WHAT YOU NEED TO DO: Please reproduce the data below exactly, from the first line through the line containing "Definition set_length (iset", and leave every later line out.

DATA TO USE:
(* ===== verification/Intset.v ===== *)
(** intset.c: sorted sets of integers stored as a packed array.

    The blob keeps an element width ([encoding]), a count ([length]) and the
    elements, little endian, in [contents].  [encoding] and [length] are the
    raw header fields (in the byte order the macros of endianconv.h give
    them).  The reallocated blob is a new [contents] list whose added bytes
    are unspecified ([junk]).  Every access to [contents] is checked: an
    operation that would touch memory outside the blob has result [None]. *)
From stdpp Require Import gmap.
From S2P Require Import Prelude Endian.

Record intset := mk_intset { encoding : Z; length_ : Z; contents : list Z }.

Definition INTSET_ENC_INT16 : Z := 2.
Definition INTSET_ENC_INT32 : Z := 4.
Definition INTSET_ENC_INT64 : Z := 8.

(** [sizeof(intset)]: the two header words. *)
Definition sizeof_intset : Z := 8.

Section intset.
Context `{Host} (junk : nat -> Z).

Definition set_encoding (iset : intset) (e : Z) : intset := mk_intset e (length_ iset) (contents iset).
Definition set_length (iset : intset) (n : Z) : intset := mk_intset (encoding iset) n (contents iset).
Definition set_contents (iset : intset) (c : list Z) : intset := mk_intset (encoding iset) (length_ iset) c.

Definition _intsetValueEncoding (v : Z) : Z :=
  if (v <? -2147483648) || (2147483647 <? v) then INTSET_ENC_INT64
  else if (v <? -32768) || (32767 <? v) then INTSET_ENC_INT32
  else INTSET_ENC_INT16.

Definition _intsetGetEncoded (iset : intset) (pos enc : Z) : option Z :=
  if enc =? INTSET_ENC_INT64 then
    v64 ← rdn (contents iset) (pos * 8) 8;
    Some (i64 (native_dec (memrev64ifbe v64)))
  else if enc =? INTSET_ENC_INT32 then
    v32 ← rdn (contents iset) (pos * 4) 4;
    Some (i32 (native_dec (memrev32ifbe v32)))
  else
    v16 ← rdn (contents iset) (pos * 2) 2;
    Some (i16 (native_dec (memrev16ifbe v16))).

Definition _intsetGet (iset : intset) (pos : Z) : option Z :=
  _intsetGetEncoded iset pos (intrev32ifbe (encoding iset)).

Definition _intsetSet (iset : intset) (pos value : Z) : option intset :=
  let encoding := intrev32ifbe (encoding iset) in
  if encoding =? INTSET_ENC_INT64 then
    c ← wrn (contents iset) (pos * 8) (memrev64ifbe (native_enc 8 value));
    Some (set_contents iset c)
  else if encoding =? INTSET_ENC_INT32 then
    c ← wrn (contents iset) (pos * 4) (memrev32ifbe (native_enc 4 value));
    Some (set_contents iset c)
  else
    c ← wrn (contents iset) (pos * 2) (memrev16ifbe (native_enc 2 value));
    Some (set_contents iset c).

Definition intsetNew : intset := mk_intset (intrev32ifbe INTSET_ENC_INT16) 0 [].

Definition intsetResize (iset : intset) (len : Z) : option intset :=
  let size := u64 (u32 len * intrev32ifbe (encoding iset)) in
  _ ← assert_ (size <=? ULLONG_MAX - sizeof_intset);
  Some (set_contents iset (zrealloc junk (contents iset) size)).

(** The binary search loop, [fuel] bounding its iterations: the final
    [min], [mid] and [cur]. *)
Fixpoint intsetSearch_loop (fuel : nat) (iset : intset) (value min max mid cur : Z)
    : option (Z * Z * Z) :=
  match fuel with
  | O => None
  | S fuel =>
      if min <=? max then
        let mid := Z.shiftr (u32 (u32 min + u32 max)) 1 in
        cur ← _intsetGet iset mid;
        if cur <? value then intsetSearch_loop fuel iset value (mid + 1) max mid cur
        else if value <? cur then intsetSearch_loop fuel iset value min (mid - 1) mid cur
        else Some (min, mid, cur)
      else Some (min, mid, cur)
  end.

(** Result: the returned flag and [*pos]. *)
Definition intsetSearch (iset : intset) (value : Z) : option (bool * Z) :=
  let len := intrev32ifbe (length_ iset) in
  let max := i32 (len - 1) in
  if len =? 0 then Some (false, 0)
  else
    vmax ← _intsetGet iset max;
    if vmax <? value then Some (false, len)
    else
      v0 ← _intsetGet iset 0;
      if value <? v0 then Some (false, 0)
      else
        '(min, mid, cur) ← intsetSearch_loop (S (Z.to_nat len)) iset value 0 max (-1) (-1);
        if value =? cur then Some (true, mid) else Some (false, min).

(** [while(length--)] of the upgrade. *)
Fixpoint intsetUpgrade_loop (n : nat) (iset : intset) (curenc prepend : Z) : option intset :=
  match n with
  | O => Some iset
  | S n =>
      v ← _intsetGetEncoded iset (Z.of_nat n) curenc;
      iset ← _intsetSet iset (Z.of_nat n + prepend) v;
      intsetUpgrade_loop n iset curenc prepend
  end.

Definition intsetUpgradeAndAdd (iset : intset) (value : Z) : option intset :=
  let curenc := u8 (intrev32ifbe (encoding iset)) in
  let newenc := _intsetValueEncoding value in
  let length := i32 (intrev32ifbe (length_ iset)) in
  let prepend := if value <? 0 then 1 else 0 in
  let iset := set_encoding iset (intrev32ifbe newenc) in
  iset ← intsetResize iset (intrev32ifbe (length_ iset) + 1);
  iset ← intsetUpgrade_loop (Z.to_nat length) iset curenc prepend;
  iset ← (if prepend =? 1 then _intsetSet iset 0 value
        else _intsetSet iset (i32 (intrev32ifbe (length_ iset))) value);
  Some (set_length iset (intrev32ifbe (u32 (intrev32ifbe (length_ iset) + 1)))).

Definition intsetMoveTail (iset : intset) (from to : Z) : option intset :=
  let bytes := u32 (intrev32ifbe (length_ iset) - from) in
  let encoding := intrev32ifbe (encoding iset) in
  let size := if encoding =? INTSET_ENC_INT64 then 8
              else if encoding =? INTSET_ENC_INT32 then 4 else 2 in
  c ← memmove (contents iset) (to * size) (from * size) (u32 (bytes * size));
  Some (set_contents iset c).

(** Result: the set and [*success]. *)
Definition intsetAdd (iset : intset) (value : Z) : option (intset * bool) :=
  let valenc := _intsetValueEncoding value in
  if intrev32ifbe (encoding iset) <? valenc then
    iset ← intsetUpgradeAndAdd iset value; Some (iset, true)
  else
    '(found, pos) ← intsetSearch iset value;
    if (found : bool) then Some (iset, false)
    else
      iset ← intsetResize iset (intrev32ifbe (length_ iset) + 1);
      iset ← (if pos <? intrev32ifbe (length_ iset)
            then intsetMoveTail iset pos (u32 (pos + 1)) else Some iset);
      iset ← _intsetSet iset (i32 pos) value;
      Some (set_length iset (intrev32ifbe (u32 (intrev32ifbe (length_ iset) + 1))), true).

Definition intsetRemove (iset : intset) (value : Z) : option (intset * bool) :=
  let valenc := _intsetValueEncoding value in
  if valenc <=? intrev32ifbe (encoding iset) then
    '(found, pos) ← intsetSearch iset value;
    if (found : bool) then
      let len := intrev32ifbe (length_ iset) in
      iset ← (if pos <? u32 (len - 1) then intsetMoveTail iset (u32 (pos + 1)) pos else Some iset);
      iset ← intsetResize iset (len - 1);
      Some (set_length iset (intrev32ifbe (u32 (len - 1))), true)
    else Some (iset, false)
  else Some (iset, false).

Definition intsetFind (iset : intset) (value : Z) : option bool :=
  let valenc := _intsetValueEncoding value in
  if valenc <=? intrev32ifbe (encoding iset) then
    '(found, _) ← intsetSearch iset value; Some found
  else Some false.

RESPONSE BOX:
(* ===== verification/Intset.v ===== *)
(** intset.c: sorted sets of integers stored as a packed array.

    The blob keeps an element width ([encoding]), a count ([length]) and the
    elements, little endian, in [contents].  [encoding] and [length] are the
    raw header fields (in the byte order the macros of endianconv.h give
    them).  The reallocated blob is a new [contents] list whose added bytes
    are unspecified ([junk]).  Every access to [contents] is checked: an
    operation that would touch memory outside the blob has result [None]. *)
From stdpp Require Import gmap.
From S2P Require Import Prelude Endian.

Record intset := mk_intset { encoding : Z; length_ : Z; contents : list Z }.

Definition INTSET_ENC_INT16 : Z := 2.
Definition INTSET_ENC_INT32 : Z := 4.
Definition INTSET_ENC_INT64 : Z := 8.

(** [sizeof(intset)]: the two header words. *)
Definition sizeof_intset : Z := 8.

Section intset.
Context `{Host} (junk : nat -> Z).

Definition set_encoding (iset : intset) (e : Z) : intset := mk_intset e (length_ iset) (contents iset).
Definition set_length (iset : intset) (n : Z) : intset := mk_intset (encoding iset) n (contents iset).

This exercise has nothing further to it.